PublisherSociety for Range Management
JournalJournal of Range Management
AbstractA greenhouse study was conducted to determine seedling emergence and survival responses of 7 warm-season grasses to 6 combinations of initial wet-day and dry-day water sequences. Two factors which affected the number of seedlings that survived the first wet-dry watering sequence following planting were: (1) the number of seedlings produced in the first wet period which developed sufficient vigor to survive the subsequent drought or dry period, and (2) the number of ungerminated but viable seeds which remain after the first wet-dry watering sequence.
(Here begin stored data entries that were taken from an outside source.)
(** What a step of a thread leaves of a session. *)
Lemma answers_finish i es r phase N phase' N' seen given : answers (MkWorld N seen given) -> threads N !! i = Some (es, phase) -> finish es r N = (phase', N') ->
  (forall p, rawRequest (sessions N es) = Some p -> good given (events N) p r) ->
  let N'' := set_threads (<[i := (es, phase')]>) N' in payloads_ok (MkWorld N'' seen given) -> told_modem N'' `sublist_of` freed N'' -> answers (MkWorld N'' seen given).
Proof.
  intros Ha Hi Hf Hgood N'' Hp Ht.
  assert (Hsame : (exists l, events N' = events N ++ l /\ Forall (fun e => match e with e_free _ => True | _ => False end) l) /\ threads N' = threads N /\ todo N' = todo N /\ informs N' = informs N /\ msgs N' = msgs N /\
    (forall b, sessions N' b = sessions N b \/ rawRequest (sessions N' b) = None /\ respRecvd (sessions N' b) = false) /\ (forall ev, (forall p, rawRequest (sessions N es) = Some p -> good given ev p r) -> thread_ok given ev (es, phase'))).
  { assert (Hset : forall s N b, rawRequest s = None -> respRecvd s = false -> sessions (set_session es s N) b = sessions N b \/ rawRequest (sessions (set_session es s N) b) = None /\ respRecvd (sessions (set_session es s N) b) = false)
      by (intros s M b H1 H2; cbn; destruct (Bool.eqb b es); [by right|by left]).
    unfold finish in Hf. destruct (rawRequest (sessions N es)) as [p|] eqn:E; [destruct (negb _)|]; injection Hf as <- <-.
    - split; [exists []; by rewrite app_nil_r|]. do 4 (split; [done|]). split; [by intros b; apply Hset|]. intros ev H. by apply (H p).
    - split; [exists [e_free p]; by repeat constructor|]. do 4 (split; [done|]). split; [by intros b; apply (Hset _ N)|done].
    - split; [exists []; by rewrite app_nil_r|]. do 4 (split; [done|]). split; [by intros b; apply Hset|done]. }
  destruct Hsame as ((l & He & Hl) & Hth & Htodo & Hinf & Hmsg & Hsess & Hok).
  assert (Hl' : Forall (fun e => match e with e_asked _ _ _ => False | _ => True end) l) by (eapply Forall_impl; [exact Hl|]; by intros []).
  assert (Hcalm : calm N N') by by eapply calm_emit.
  apply (answers_calm N N'' seen seen given given Ha Hp Ht); try done; cbn.
  - intros b H. destruct (Hsess b) as [->|[H1 H2]]; [done|]. unfold session_ok. by rewrite H1.
  - rewrite Hth. intros H. apply Forall_insert; [done|]. apply Hok. intros p Hr. destruct (Hgood p Hr) as [->|[->|(c & id & H1 & H2)]]; [by left|by right; left|].
    right. right. exists c, id. split; [done|]. by apply Hcalm.
  - by rewrite Htodo.
  - by rewrite Hinf.
  - by rewrite Hmsg.
  - rewrite He. intros H. apply Forall_app. split; [done|]. eapply Forall_impl; [exact Hl|]. by intros [].
Qed.
Lemma answers_thread i timed es phase N phase' N' seen given : answers (MkWorld N seen given) -> threads N !! i = Some (es, phase) -> niThreadProc timed es phase N = Some (phase', N') ->
  let N'' := set_threads (fun l => match phase' with Some phase => <[i := (es, phase)]> l | None => delete i l end) N' in
  payloads_ok (MkWorld N'' seen given) -> told_modem N'' `sublist_of` freed N'' -> answers (MkWorld N'' seen given).
Proof.
  intros Ha Hi H N'' Hp Ht. assert (Hs := an_sessions _ Ha es). assert (Hth := an_threads _ Ha). cbn in Hs, Hth. rewrite Forall_forall in Hth. specialize (Hth _ (list_elem_of_lookup_2 _ _ _ Hi)).
  assert (Hfinish : forall r, (forall p, rawRequest (sessions N es) = Some p -> good given (events N) p r) ->
    (let '(phase, N1) := finish es r N in (Some phase, N1)) = (phase', N') -> answers (MkWorld N'' seen given)).
  { intros r Hg Hf. destruct (finish es r N) as [ph N1] eqn:E. injection Hf as <- <-. by eapply (answers_finish i es r phase N). }
  assert (Hgood : respRecvd (sessions N es) = true -> forall p, rawRequest (sessions N es) = Some p -> good given (events N) p (resp (sessions N es))).
  { intros Hr p Hq. unfold session_ok in Hs. rewrite Hq in Hs. by apply Hs. }
  assert (Hmove : forall phase1 N1, threads N1 = threads N -> thread_ok given (events N) (es, phase1) -> todo N1 = todo N -> informs N1 = informs N -> msgs N1 = msgs N -> events N1 = events N ->
    (forall b, session_ok given (events N) (sessions N b) -> session_ok given (events N) (sessions N1 b)) -> Some phase1 = phase' -> N1 = N' -> answers (MkWorld N'' seen given)).
  { intros phase1 N1 E1 Hok E2 E3 E4 E5 Hses <- <-. apply (answers_calm N N'' seen seen given given Ha Hp Ht); try done; try (by apply calm_same); subst N''; cbn; rewrite ?E1, ?E2, ?E3, ?E4, ?E5; try done.
    intros H1. by apply Forall_insert. }
  destruct phase as [|t|a|a|a]; cbn [niThreadProc] in H.
  - injection H as H. destruct (respRecvd _) eqn:E; [eapply Hfinish; [|done]; exact (Hgood eq_refl)|]. injection H as <- <-. eapply Hmove; [..|reflexivity|reflexivity]; done.
  - destruct timed; [destruct (t <=? now N); [|done]; injection H as H; eapply Hfinish; [|done]; intros p _; by left|]. injection H as H.
    destruct (respRecvd _) eqn:E; [eapply Hfinish; [|done]; exact (Hgood eq_refl)|]. injection H as <- <-. eapply Hmove; [..|reflexivity|reflexivity]; done.
  - injection H as <- <-. eapply Hmove; [..|reflexivity|reflexivity]; try done. intros b Hb. cbn. destruct (Bool.eqb_spec b es) as [->|]; [|done]. exact Hb.
  - injection H as <- <-. eapply Hmove; [..|reflexivity|reflexivity]; try done. intros b Hb. cbn. destruct (Bool.eqb_spec b es) as [->|]; [|done]. unfold session_ok in *. cbn. destruct (rawRequest _); [|done]. destruct Hb as [_ Hb]. split; [by left|done].
  - injection H as <- <-. destruct a as [[r p]|]; apply (answers_calm N N'' seen seen given given Ha Hp Ht); try done; try (by apply calm_same); subst N''; cbn; try (intros H; by apply Forall_delete).
    intros H. apply Forall_app. split; [done|]. apply Forall_singleton. cbn. by left.
Qed.
Lemma answers_respond client id r N seen given : id <> 0 -> answers (MkWorld N seen given) -> answers (MkWorld (set_msgs (fun l => l ++ [m_response client id r]) N) seen (given ++ [(client, id, r)])).
Proof.
  intros Hid Ha. set (N' := set_msgs _ N). assert (Hp : payloads_ok (MkWorld N' seen (given ++ [(client, id, r)]))).
  { eapply (act_payloads (do_response client id r)); [apply (an_payloads _ Ha)|done]. }
  apply (answers_calm N N' seen seen given _ Ha Hp (an_told _ Ha)); try done; [set_solver|].
  intros H. apply Forall_app. split; [done|]. apply Forall_singleton. split; [set_solver|done].
Qed.
Lemma answers_request notify p e N seen given : p ∉ seen -> answers (MkWorld N seen given) -> answers (MkWorld (set_msgs (fun l => l ++ [m_notify notify p e]) N) (seen ++ [p]) given).
Proof.
  intros Hn Ha. set (N' := set_msgs _ N). assert (Hp : payloads_ok (MkWorld N' (seen ++ [p]) given)).
  { eapply (act_payloads (do_request notify p e)); [apply (an_payloads _ Ha)|]. cbn. by rewrite bool_decide_eq_false_2. }
  assert (Hnever : never (events N) p). { intros id (c & Hc). pose proof (an_events _ Ha) as He. cbn in He. rewrite Forall_forall in He. by apply Hn, (He _ Hc). }
  apply (answers_calm N N' seen (seen ++ [p]) given given Ha Hp (an_told _ Ha)); try done; [set_solver|].
  intros H. apply Forall_app. split; [done|]. by apply Forall_singleton.
Qed.
Lemma answers_store es r p ts N seen given : answers (MkWorld N seen given) -> todo N = store_response es r p :: ts -> rawRequest (sessions N es) = Some p ->
  answers (MkWorld (do_todo (store_response es r p) (set_todo ts N)) seen given).
Proof.
  intros Ha Ht Hr. assert (Htodo := an_todo _ Ha). cbn in Htodo. rewrite Ht in Htodo. apply Forall_cons in Htodo as [Hg Htodo].
  apply (answers_calm N _ seen seen given given Ha); try done.
  - eapply (act_payloads do_todo_next); [apply (an_payloads _ Ha)|]. cbn. by rewrite Ht.
  - apply (an_told _ Ha).
  - intros b H. cbn. destruct (Bool.eqb_spec b es) as [->|]; [|done]. unfold session_ok in *. cbn. rewrite Hr in *. by destruct H.
Qed.
Lemma act_answers a w w' : answers w -> timely a w = true -> act a w = Some w' -> answers w'.
Proof.
  intros Ha Hok H. assert (Hp := act_payloads a w w' (an_payloads _ Ha) H). assert (Ht := act_told a w w' (an_told _ Ha) H).
  destruct w as [N seen given]. destruct a as [notify p e|c id r|cs|conf created| |i timed| |s]; cbn [act timely w_ni w_seen w_given] in *.
  - case_bool_decide; [done|]. injection H as <-. by apply answers_request.
  - injection H as <-. apply answers_respond; [|done]. by apply negb_true_iff, Z.eqb_neq in Hok.
  - destruct (todo N) eqn:Etodo; [|done]. injection H as <-. by apply (answers_calm N _ seen seen given given Ha Hp Ht).
  - destruct (todo N) eqn:Etodo, (msgs N) as [|m ms] eqn:Em; try done. injection H as <-. destruct m as [n p e|c id r|r p]; [by eapply answers_notify| |]; cbn [proc] in *.
    + assert (Hm := an_msgs _ Ha). cbn in Hm. rewrite Em in Hm. apply Forall_cons in Hm as [[Hg Hid] Hm].
      apply (answers_calm N _ seen seen given given Ha Hp Ht); try done. intros _. apply response_todo_ok; [|done..]. apply (an_sessions _ Ha).
    + assert (Hm := an_msgs _ Ha). cbn in Hm. rewrite Em in Hm. apply Forall_cons in Hm as [Hi Hm].
      apply (answers_calm N _ seen seen given given Ha Hp Ht); try done. intros H. apply Forall_app. split; [done|]. by apply Forall_singleton.
  - destruct (todo N) as [|[es r p|c err id] ts] eqn:Etodo; [done| |]; injection H as <-.
    + apply bool_decide_eq_true in Hok. by apply (answers_store es r p).
    + assert (Htodo := an_todo _ Ha). cbn in Htodo. rewrite Etodo in Htodo. apply Forall_cons in Htodo as [_ Htodo].
      cbn [do_todo] in *. destruct (reportResponse_emits c err id (set_todo ts N)) as (l & E & Hl). rewrite E in *.
      assert (Hl' : forall P : Event -> Prop, P (e_response c err id) -> Forall P l) by (intros P HP; destruct Hl as [-> | ->]; [constructor|by apply Forall_singleton]).
      assert (Hc : calm N (emit l (set_todo ts N))) by (eapply calm_emit; [reflexivity|]; by apply Hl').
      apply (answers_calm N _ seen seen given given Ha Hp Ht); try done.
      * intros _. eapply Forall_impl; [exact Htodo|]. intros t. eapply todo_more; [done|]. intros q i. apply Hc.
      * intros H. cbn. apply Forall_app. split; [done|]. by apply Hl'.
  - apply bind_Some in H as ([es phase] & Hi & H). apply bind_Some in H as ([phase' N'] & Hth & H). injection H as <-. by eapply answers_thread.
  - destruct (informs N) as [|[r p] l] eqn:Ei; [done|]. injection H as <-. assert (Hi := an_informs _ Ha). cbn in Hi. rewrite Ei in Hi. apply Forall_cons in Hi as [Hr Hi].
    set (N' := api_inform _ _ _) in *. set (new := (if (r =? GNSS_NI_RESPONSE_ACCEPT) || (r =? GNSS_NI_RESPONSE_DENY) || (r =? GNSS_NI_RESPONSE_NO_RESPONSE) then [e_modem r p] else []) ++ [e_free p]). assert (He : events N' = events N ++ new) by done.
    assert (Hc : calm N N') by (eapply calm_emit; [exact He|]; unfold new; destruct (_ || _ || _); repeat constructor).
    assert (Hin : forall x, inform_ok given (events N) x -> inform_ok given (events N') x).
    { intros x. apply (inform_more _ _ _ _ (fun _ => False) (reflexivity given)); [intros q i; apply Hc|intros q i Hq; left; by apply Hc|by intros []]. }
    apply (answers_calm N N' seen seen given given Ha Hp Ht); try done.
    + intros _. eapply Forall_impl; [exact Hi|done].
    + intros H. rewrite He at 2. apply Forall_app. split; [done|]. unfold new. destruct (_ || _ || _) eqn:Er; [|by apply Forall_singleton].
      constructor; [|by apply Forall_singleton]. split; [by apply Hin|]. intros ->. done.
  - injection H as <-. by apply (answers_calm N _ seen seen given given Ha Hp Ht).
Qed.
Sideoats grama (Bouteloua curtipendula (Michx.) Torr.) seedlings emerged within 18 h of the initial wetting, with maximum numbers occurring on days 2 and 3. There was a high seedling mortality during the dry periods. 'Cochise' lovegrass (Eragrostis lehmanniana Nees × E. trichophora Coss and Dur.), 'Catalina' Boer lovegrass (E. curvula var. conferta (Schrad.) Nees), and 'A-130' and 'SDT' blue panicgrass (Panicum antidotale Retz) emerged on day 2 or later, and maximum seedling counts occurred on days 4 to 6. 'A-68' Lehmann lovegrass (E. lehmanniana Nees) and 'A-84' Boer lovegrass did not have significant emergence until there were 3 or more consecutive wet days. Seedling mortality, during dry periods of 2 to 7 days following initial wetting, ranged from 0 to 70% of the viable seeds. Survival characteristics of the grasses were not directly affected by total water loss. There were differences within varieties of the same species, and some grasses were better suited for surviving short term droughts during early seedling stages. These studies provided information showing how the survival characteristics of plants to the first wet-dry watering sequence can be used to assist in selecting species for range revegetation.